Politico omofobo fa coming out come donna transessuale

Uno dei più grandi manager del pugilato mondiale rivela: “Ho sempre saputo di essere donna. Non ero nel corpo giusto”. Era impegnato anche in politica

Si chiama Kellie Maloney e a 61 anni ha deciso di fare coming out come donna transessuale. Quando si identificava pubblicamente come uomo era conosciuta con il nome di Frank Maloney, identità con la quale ha sempre promosso la boxe e si è candidata sindaco di Londra nell’antieuropeo e populista UKIP (United Kingdom Independence Party).
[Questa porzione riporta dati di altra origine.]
(* ===== verification/Recovery.v ===== *)
(** * Recovery shell (kernel/recovery/shell.c)

    The kernel's own command line, for when the disk has no usable shell: the line editor
    and the commands, over the console, the files, the game and the program launcher. The
    line is the characters typed so far. A command that runs a program may wait for it:
    [Launching] is where it waits, and [shell_resume] goes on. *)

From Stdlib Require Import String Ascii.
From S2P Require Import Prelude Heap Pmm Block Path Fs Paging Session Handles Gdt Task Registry Scheduler Elf Steps Process Terminal Snake Report Syscall SyscallSafe.

#[local] Notation "'let!' p ':=' m 'in' k" := (match m with Some p => k | None => None end)
  (at level 200, p pattern, right associativity).

Definition SHELL_LINE_CAPACITY : Z := 256.
Definition fs_error_name (e : fs_error) : string :=
  match e with
  | FS_OK => "ok" | FS_END => "end of directory" | FS_INVALID => "invalid request" | FS_UNAVAILABLE => "unavailable filesystem" | FS_NOT_FOUND => "not found"
  | FS_NOT_DIRECTORY => "not a directory" | FS_IS_DIRECTORY => "is a directory" | FS_EXISTS => "already exists" | FS_NOT_EMPTY => "directory not empty"
  | FS_PATH_TOO_LONG => "path too long" | FS_NAME_TOO_LONG => "name too long" | FS_TOO_DEEP => "path too deep" | FS_MOUNT_ESCAPE => "mount traversal"
  | FS_RANGE => "offset range" | FS_ACCESS => "access mode" | FS_READ_ONLY => "read only" | FS_BUSY => "busy" | FS_NO_MEMORY => "out of memory" | FS_NO_SPACE => "out of space"
  | FS_UNSUPPORTED => "unsupported operation" | FS_IO_ERROR => "I/O error" | FS_TIMEOUT => "timeout" | FS_DEVICE_FAULT => "device fault"
  end.

(** [line], its [length] being the list's, and whether a launcher is set. *)
Record recovery := Recovery { typed : list Z; launcher : bool }.
Inductive received := Received | Launching (program : list Z) (id child : Z).

Definition equal (a : list Z) (b : string) : bool := bool_decide (a = chars b).
(** [take_word]: a word and the text after the blanks that follow it. *)
Definition take_word (arguments : list Z) : list Z * list Z := let '(word, rest) := next_word arguments in (word, skip_blanks (drop 1 rest)).
Definition empty (l : list Z) : bool := len l =? 0.
(** A byte of a file as [cat] shows it. *)
Definition shown (c : Z) : Z := if (c =? 10) || (c =? 9) || ((32 <=? c) && (c <=? 126)) then c else 46.
Definition help_text : list Z :=
  chars "Commands:" ++ newline ++
  chars "  help         Show this list." ++ newline ++
  chars "  clear        Clear the console." ++ newline ++
  chars "  about        About rum." ++ newline ++
  chars "  echo <text>  Print text." ++ newline ++
  chars "  ls [path]    List a directory." ++ newline ++
  chars "  cat <name>   Read a file." ++ newline ++
  chars "  write <name> [text]  Create or replace a file." ++ newline ++
  chars "  rm <name>    Remove a file." ++ newline ++
  chars "  mem          Show memory usage." ++ newline ++
  chars "  diag         Show task and memory diagnostics." ++ newline ++
  chars "  run <program> [args]  Run an embedded user program." ++ newline ++
  chars "  snake        Play ASCII Snake." ++ newline.
Definition about_text : list Z :=
  chars "rum OS v0.5.0" ++ newline ++ chars "An island of our own." ++ newline ++ chars "A small operating system for 32-bit x86." ++ newline.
In quel periodo non ebbe problemi a rilasciare dichiarazioni apertamente omofobe, che portarono il gruppo LGBT del Partito Conservatore a chiedere il suo ritiro dalla candidatura.

Sono nata nel corpo sbagliato e ho sempre saputo di essere una donna. Non posso continuare a vivere nell’ombra, per questo faccio quello che faccio. Continuare a vivere con questo perso per più tempo mi farebbe ammalare.

Così Kellie Maloney ha dichiarato al Sunday Mirror. Al momento Kellie ha seguito la terapia ormonale e l’assistenza psicologia per un anno; si sottometterà all’intervento chirurgico di riassegnazione del genere, dopo un altro anno di sostegno psicologico.

Kellie Maloney

La storia personale di Maloney non è molto diversa da quella di altre donne transessuali che hanno mantenuta nascosta per una parte della loro vita la propria identità femminile: per tutti sono uomini fino a quando giunge un momento particolare della loro vita in cui rivelano la loro vera identità di genere. Non è il primo caso né l’ultimo, perà la storia di Maloney è senza dubbio singolare.

Prima di tutto Maloney ha sempre vissuto, con gran disinvoltura, in un ambiente maschilista e, spesso, omofobo come quello della boxe. Non ha vinto personalmente sul ring, ma ha lavorato per promuovere la carriera di altri pugili, tra cui figura Lennox Lewis, campione del mondo dei pesi massimi. A proposito di Lennox Lewis, ha così commentato il coming out di Maloney:

Il mondo in cui viviamo non è sempre bianco e nero e venendo dalla comunità della boxe, posso soltanto immaginare quanto sia stata difficile la decisione per Kellie. Avendo letto le sue parole, posso capire meglio cosa lei, e altri in situazioni simili, abbiano passato. Penso che tutte le persone abbiano il diritto di vivere le loro vite nel modo che regala loro armonia e pace. Rispetto la decisione di Kellie e voglio dire che se questa porta vera felicità nella sua vita, ne sono contento.

Ma Maloney si è anche impegnato in politica nell’UKIP e si candido alla carica di sindaco di Londra nel 2004, ottenendo quasi il 7% dei voti. La cosa sorprendente è che in occasione di quella campagna elettorale, Maloney mostrò apertamente di essere omofobo. In una intervista affermò di non voler fare campagna elettorale a Camden dal momento che lì ci sono “toppi gay”. Nella stessa intervista, si disse contrario ai Pride e alle manifestazioni pubbliche di affetto tra persone dello stesso sesso: “Non sono omofobo – chiosò – ma credo sia importante che in pubblico manteniamo una vita morale corretta”. Maloney rispose alle critiche che nacquero a seguito di queste affermazioni sostenendo che erano state fatte a microfoni spenti (come se questo fosse meno grave…) sebbene insistette nel dire che non voleva fare campagna elettorale circondato da gay, che “non apportano molto alla società”. L’omofobia di Maloney fu oggetto di duri critiche e in molti chiesero che si ritirasse dalla campagna elettorale.

Nel riportare i fatti, abbiamo scelto di riferirci d Maloney con il maschile: speriamo che tutto quello che ha detto allora fosse parte della “copertura” che aveva deciso di avere per buona parte della vita. Ci auguriamo ora che questa donna sia, a partire da ora, un riferimento positivo per la visibilità. Tutti meritano una seconda opportunità.